Q: What type of education did you earn for this job?

A: I attended what was called Gupton Jones College of Mortuary Science, that's what it used to be. It was in Nashville, Tenn. I got certified in mortuary science in nine months. Now it's 18 months in school and 18 months apprenticeship. Back then, it was two years apprenticeship and nine months in school.

After I went to school, I came back and took the state boards, and I got a state license in embalming and then in funeral services directing.

Q: What does an embalmer or funeral services director do?

A: I've been an embalmer where you prepare people for burial. That entails restoring them, if they need it, and cosmetizing, dressing and placing them in a casket and putting them in a room where it's presentable for their families to see them. To physically embalm someone, it takes about two hours. You exchange the blood with a fermaldehyde-based fluid that disinfects, preserves and the third, and least important to the state department, is beautification.

I've mostly been a funeral director. You make arrangements with the family. First thing you need is a death certificate. You've got to get that death certificate to file with the state that indeed that person has passed away. You've got to get that done before you can collect insurances, 401(k)s or IRAs, all that.

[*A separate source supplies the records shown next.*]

(** [str_in] is the substring test. *)
Lemma str_in_occurs (needle hay : string) :
  str_in needle hay = true <-> occurs_in needle hay.
Proof.
  unfold occurs_in. induction hay as [|c hay IH]; cbn [str_in].
  - rewrite orb_false_r, prefix_append. split.
    + intros [after H]. by exists "", after.
    + intros (before & after & H). exists after.
      destruct before; [exact H | discriminate].
  - rewrite orb_true_iff, IH, prefix_append. split.
    + intros [[after H] | (before & after & ->)].
      * by exists "", after.
      * by exists (String c before), after.
    + intros (before & after & H). destruct before as [|c' before].
      * left. by exists after.
      * right. rewrite append_String in H. injection H as _ ->.
        by exists before, after.
Qed.

Lemma str_in_not_occurs (needle hay : string) :
  str_in needle hay = false <-> ~ occurs_in needle hay.
Proof.
  rewrite <- str_in_occurs. destruct (str_in needle hay); split; congruence.
Qed.

(** ** What is made of a response *)

Ltac run_handle :=
  repeat (progress unfold handle_response, bind, await_read, await_json,
            await_text, emit, lift, ret, raise, log);
  cbn [fst snd self fresh calls].

Ltac same_state :=
  cbn [self fresh calls res_bind fst snd]; rewrite <- ?app_assoc; reflexivity.

Lemma handle_response_error_json (response : ClientResponse) (st : state) :
  error_status (status response) ->
  default "" (headers_get response "Content-Type") = "application/json" ->
  handle_response response st =
    (decoded <-? json response ;;
     error <-? _get_error_from_response decoded ;;
     Raise error,
     log [response_read; response_close; response_json] st).
Proof.
  intros Hs Hc. run_handle.
  rewrite bool_decide_eq_true_2 by (by apply error_status_div).
  rewrite Hc, String.eqb_refl.
  destruct (json response) as [j|e]; [|same_state].
  cbn [res_bind]. destruct (_get_error_from_response j); same_state.
Qed.
(** * BoostedFactorization: the corpus-construction helpers ([src/helpers.py])

    A shallow embedding of [sampling], [read_matrix] and the [DeepWalker]
    class, followed by the properties of the walk sampler, the pair
    extractor, the aggregator/pruner and the matrix assembler.

    Conventions of the embedding.
    - Python integers are [Z]; node ids are the integers read from the
      edge list.
    - A Python exception is a value [Raise e] of the [result] type.
    - Dictionaries whose iteration order is observable (the adjacency
      structure of the graph, the argument of [sampling]) are association
      lists in insertion order; dictionaries that are only looked up and
      filtered (the [Counter] of pairs) are [gmap]s.
    - Python floats are the binary64 values of [SpecFloat], with its
      addition and comparisons.
    - The process-wide random generator is an oracle [nat -> nat]: the
      [n]-th call of [random.sample] receives the [n]-th draw, and the
      number of calls made so far is threaded through as state. *)

From stdpp Require Import gmap list fin_maps.
From Stdlib Require Import ZArith QArith Lia Lqa SpecFloat.

Local Open Scope Z_scope.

Then you have to arrange for the visitation, the ceremony, where you're going to conduct the service, who's going to preach or be the minister in charge. You've got to coordinate with him and coordinate for what music is going to be sung, transportation to there, pallbearers, making sure the grave is dug at the cemetery at the proper place, at the proper time. And if it's military, you've got to coordinate with the military to get the military honors folks to come up. And if they're going to have "Taps" and the flag folded or firing the 21-gun salute. You have about three days to do all that.

Q: Why is this job one you've dedicated your life to?

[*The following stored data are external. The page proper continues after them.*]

Definition history_text (history : list hist_msg) : pstr :=
  match history with
  | [] => []
  | _ => join [Chunker.nl] (List.map history_line (last6 history))
  end.

(** [f"[资料{i + 1}] 来源：{source.name}\n{source.content}"] *)
Definition source_block (i : nat) (s : SourceItem) : pstr :=
  label_open ++ str_of_int (Z.of_nat i + 1) ++ label_close ++ name s ++ [Chunker.nl] ++ content s.

(** [_build_prompts(message, history, sources)] *)
Definition build_prompts (message : pstr) (history : list hist_msg) (sources : list SourceItem)
    : system_prompt * pstr :=
  let ht := history_text history in
  match sources with
  | _ :: _ =>
      let context := join part_sep (Chunker.enum_map source_block 0 sources) in
      (SYSTEM_PROMPT_WITH_SOURCES,
       kb_header ++ [Chunker.nl] ++ context ++ [Chunker.nl; Chunker.nl]
       ++ (match ht with [] => [] | _ => history_header ++ [Chunker.nl] ++ ht ++ [Chunker.nl; Chunker.nl] end)
       ++ question_header ++ [Chunker.nl] ++ message ++ [Chunker.nl; Chunker.nl] ++ answer_request)
  | [] =>
      (SYSTEM_PROMPT_NO_SOURCES,
       (match ht with [] => [] | _ => history_header ++ [Chunker.nl] ++ ht ++ [Chunker.nl; Chunker.nl] end)
       ++ question_header ++ [Chunker.nl] ++ message)
  end.

End Prompts.

(* ------------------------------------------------------------------ *)
(** ** Query router (router.py) *)

Module Router.
Import Retriever Chat.

(** [QueryType.DETAIL] and [QueryType.GLOBAL] *)
Inductive QueryType := QT_DETAIL | QT_GLOBAL.

(** The doubles 0.7, 0.3, 0.9 and 0.1. *)
Definition f0_7 : Q := 3152519739159347 # 4503599627370496.
Definition f0_3 : Q := 5404319552844595 # 18014398509481984.
Definition f0_9 : Q := 8106479329266893 # 9007199254740992.
Definition f0_1 : Q := 3602879701896397 # 36028797018963968.

(** [ROUTE_CHOICES["DETAIL"]] and [ROUTE_CHOICES["GLOBAL"]]: query type,
    index type and retrieval parameters. *)
Definition choice_detail : QueryType * IndexType * RetrievalParams :=
  (QT_DETAIL, DETAIL, {| rp_top_k := 5; rp_vector_weight := f0_7; rp_bm25_weight := f0_3;
                         rp_use_large_chunk := true |}).
Definition choice_global : QueryType * IndexType * RetrievalParams :=
  (QT_GLOBAL, SUMMARY, {| rp_top_k := 3; rp_vector_weight := f0_9; rp_bm25_weight := f0_1;
                          rp_use_large_chunk := false |}).

(** What the routing LLM gives: an exception of [llm.invoke], a reply the
    Pydantic parser accepts (its [index_type] field), or a reply it
    rejects (the stripped reply text). *)
Inductive route_outcome :=
| RouteRaises
| RouteParsed (index_type : pstr)
| RouteUnparsed (result_text : pstr).

Section Route.
(** [str.upper], a function of the Unicode database. *)
Variable upper : pstr -> pstr.

(** [QueryRouter.route] *)
Definition route (o : route_outcome) : QueryType * IndexType * RetrievalParams :=
  match o with
  | RouteRaises => choice_detail
  | RouteParsed it =>
      let s := upper it in
      if bool_decide (s = of_string "DETAIL") then choice_detail
      else if bool_decide (s = of_string "GLOBAL") then choice_global
      else choice_detail
  | RouteUnparsed txt =>
      if Summarizer.contains (of_string "GLOBAL") (upper txt)
         || Summarizer.contains [25688%N; 35201%N] txt      (* 摘要 *)
         || Summarizer.contains [24635%N; 32467%N] txt      (* 总结 *)
      then choice_global else choice_detail
  end.
End Route.

End Router.

(* ================================================================== *)
(** * Proofs *)

(* ------------------------------------------------------------------ *)
(** ** Stable sort *)

Module StableSortFacts.

Section Facts.
Context {A : Type} (before : A -> A -> bool).

Lemma insert_by_perm x l : Permutation (insert_by before x l) (x :: l).
Proof.
  induction l as [|y l IH]; simpl; [reflexivity|].
  destruct (before y x); [|reflexivity].
  rewrite IH. apply perm_swap.
Qed.

Lemma sort_by_fold_perm l acc :
  Permutation (List.fold_left (fun acc x => insert_by before x acc) l acc) (l ++ acc).
Proof.
  revert acc; induction l as [|x l IH]; intros acc; simpl; [reflexivity|].
  rewrite IH, insert_by_perm. symmetry. apply Permutation_middle.
Qed.

Lemma sort_by_perm l : Permutation (sort_by before l) l.
Proof. unfold sort_by. rewrite sort_by_fold_perm. rewrite app_nil_r. reflexivity. Qed.

Hypothesis before_total : forall x y, before x y = false -> before y x = true.

Let R := fun a b => before a b = true.

Lemma insert_by_sorted x l : Sorted R l -> Sorted R (insert_by before x l).
Proof.
  induction 1 as [|y l Hs IH Hhd]; simpl.
  - constructor; constructor.
  - destruct (before y x) eqn:E.
    + constructor; [exact IH|].
      destruct l as [|z l]; simpl.
      * constructor. exact E.
      * inversion Hhd; subst. destruct (before z x); constructor; [assumption|exact E].
    + constructor; [constructor; assumption|]. constructor. apply before_total. exact E.
Qed.

Lemma sort_by_sorted l : Sorted R (sort_by before l).
Proof.
  unfold sort_by.
  assert (H : forall acc, Sorted R acc ->
    Sorted R (List.fold_left (fun acc x => insert_by before x acc) l acc)).
  { induction l as [|x l IH]; intros acc Hacc; simpl; [exact Hacc|].
    apply IH, insert_by_sorted, Hacc. }
  apply H. constructor.
Qed.

End Facts.



End StableSortFacts.

(* ------------------------------------------------------------------ *)
(** ** Strictly sorted lists of Python ints *)

Module ZListFacts.


Lemma le_nodup_lt (l : list Z) :
  StronglySorted Z.le l -> List.NoDup l -> StronglySorted Z.lt l.
Proof.
  induction l as [|a l IH]; intros Hs Hn; [constructor|].
  apply StronglySorted_inv in Hs as [Hs F].
  inversion Hn as [|? ? Ha Hn']; subst.
  constructor; [apply IH; assumption|].
  rewrite List.Forall_forall in *. intros y Hy.
  assert (a <> y) by (intros ->; contradiction). specialize (F y Hy). lia.
Qed.




Lemma existsb_eqb_In (x : Z) (l : list Z) : existsb (Z.eqb x) l = true <-> In x l.
Proof.
  rewrite existsb_exists. split.
  - intros [y [Hy E]]. apply Z.eqb_eq in E. subst; assumption.
  - intros H. exists x. split; [assumption|apply Z.eqb_refl].
Qed.

End ZListFacts.

(* ------------------------------------------------------------------ *)
(** ** Citation reconciler *)

Module CitationFacts.
Import Citation ZListFacts.






(** The values [int()] reads from a list of matches. *)
Definition read_values (ms : list pstr) : list Z :=
  List.flat_map (fun ds => match py_int ds with Some v => [v] | None => [] end) ms.
(** C2 (amended): in any reachable cache, after [set(k, v, ttl)] at time
    [t0] with effective TTL [l] ([ttl ?? defaultTtl]), followed by any
    reads ([get], [has]) of any keys and any background [cleanup] runs at
    times no later than [now], [get(k)] at [now] returns [v] exactly when
    [now - t0 <= l] and [null] when [now - t0 > l], whether or not the
    cleanup ran. *)
Theorem get_ttl_lazy_expiry (m d : Z) (ops0 : list (Op T)) (k : string) (v : T)
    (ttl : option Z) (t0 : Z) (reads : list (Op T)) (now : Z) :
  forallb (read_op_before now) reads = true ->
  let c := set (run (newCache m d) ops0) k v ttl t0 in
  let l := match ttl with Some x => x | None => d end in
  (get (run c reads) k now).2 = if now - t0 <=? l then Some v else None.
Proof.
  intros Hreads c l.
  assert (Hd : defaultTtl (run (newCache m d : MemoryCache T) ops0) = d).
  { generalize (newCache m d : MemoryCache T) (eq_refl d : defaultTtl (newCache m d : MemoryCache T) = d).
    induction ops0 as [|op ops IH]; intros c0 Hc0; [exact Hc0|].
    simpl. apply IH. destruct op; simpl;
      try (unfold get; destruct map_get; try destruct (_ >? _));
      try (unfold has; destruct map_get; try destruct (_ >? _));
      try (unfold set; destruct (_ && _); [unfold evictOldest; destruct find_oldest as [?|];
        [destruct String.eqb|]|]); simpl; assumption. }
  assert (Hst : key_state k v t0 l now c).
  { split; [apply set_nodup, reachable_nodup|].
    left. exists 0. unfold c, set, l. simpl. rewrite map_get_set, String.eqb_refl.
    destruct ttl; [reflexivity|]. rewrite Hd. reflexivity. }
  destruct (key_state_run k v t0 l now c reads Hreads Hst) as [_ [[h Hh]|[Hn Hexp]]].
  - unfold get. rewrite Hh. simpl.
    destruct (Z.gtb_spec (now - t0) l); destruct (Z.leb_spec (now - t0) l);
      try reflexivity; lia.
  - unfold get. rewrite Hn. simpl.
    destruct (now - t0 <=? l) eqn:H2; [apply Z.leb_le in H2; lia|reflexivity].
Qed.

Definition total (c : MemoryCache T) : Z := statHits c + statMisses c.

Lemma step_total (c : MemoryCache T) op :
  total (step c op) =
    match op with OGet _ _ => total c + 1 | OClear => 0 | _ => total c end.
Proof.
  unfold total. destruct op as [k v t now|k now|k now|k| |now]; simpl.
  - unfold set. destruct (_ && _); simpl; [|reflexivity].
    unfold evictOldest. destruct find_oldest; [destruct String.eqb|]; reflexivity.
  - unfold get. destruct map_get; [destruct (_ >? _)|]; simpl; lia.
  - unfold has. destruct map_get; [destruct (_ >? _)|]; reflexivity.
  - reflexivity.
  - reflexivity.
  - reflexivity.
Qed.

A: It's a sense of helping someone, because the family is in need of help to do things they can't do for themselves. And you do that to help lighten their load, their burden. And help them get things done through the legal system as far as the death certificates and the insurances.

It's taking a lot of burden off of them. You are surrounded by death a lot, and you do meet a lot of grief and stuff the average person never sees their whole life.

I don't know why I do it or why I like to do it, because it sounds like you love death, but I don't. It might be my ministry and my calling. I guess I'm just called to do the next thing, and that's to roll the casket.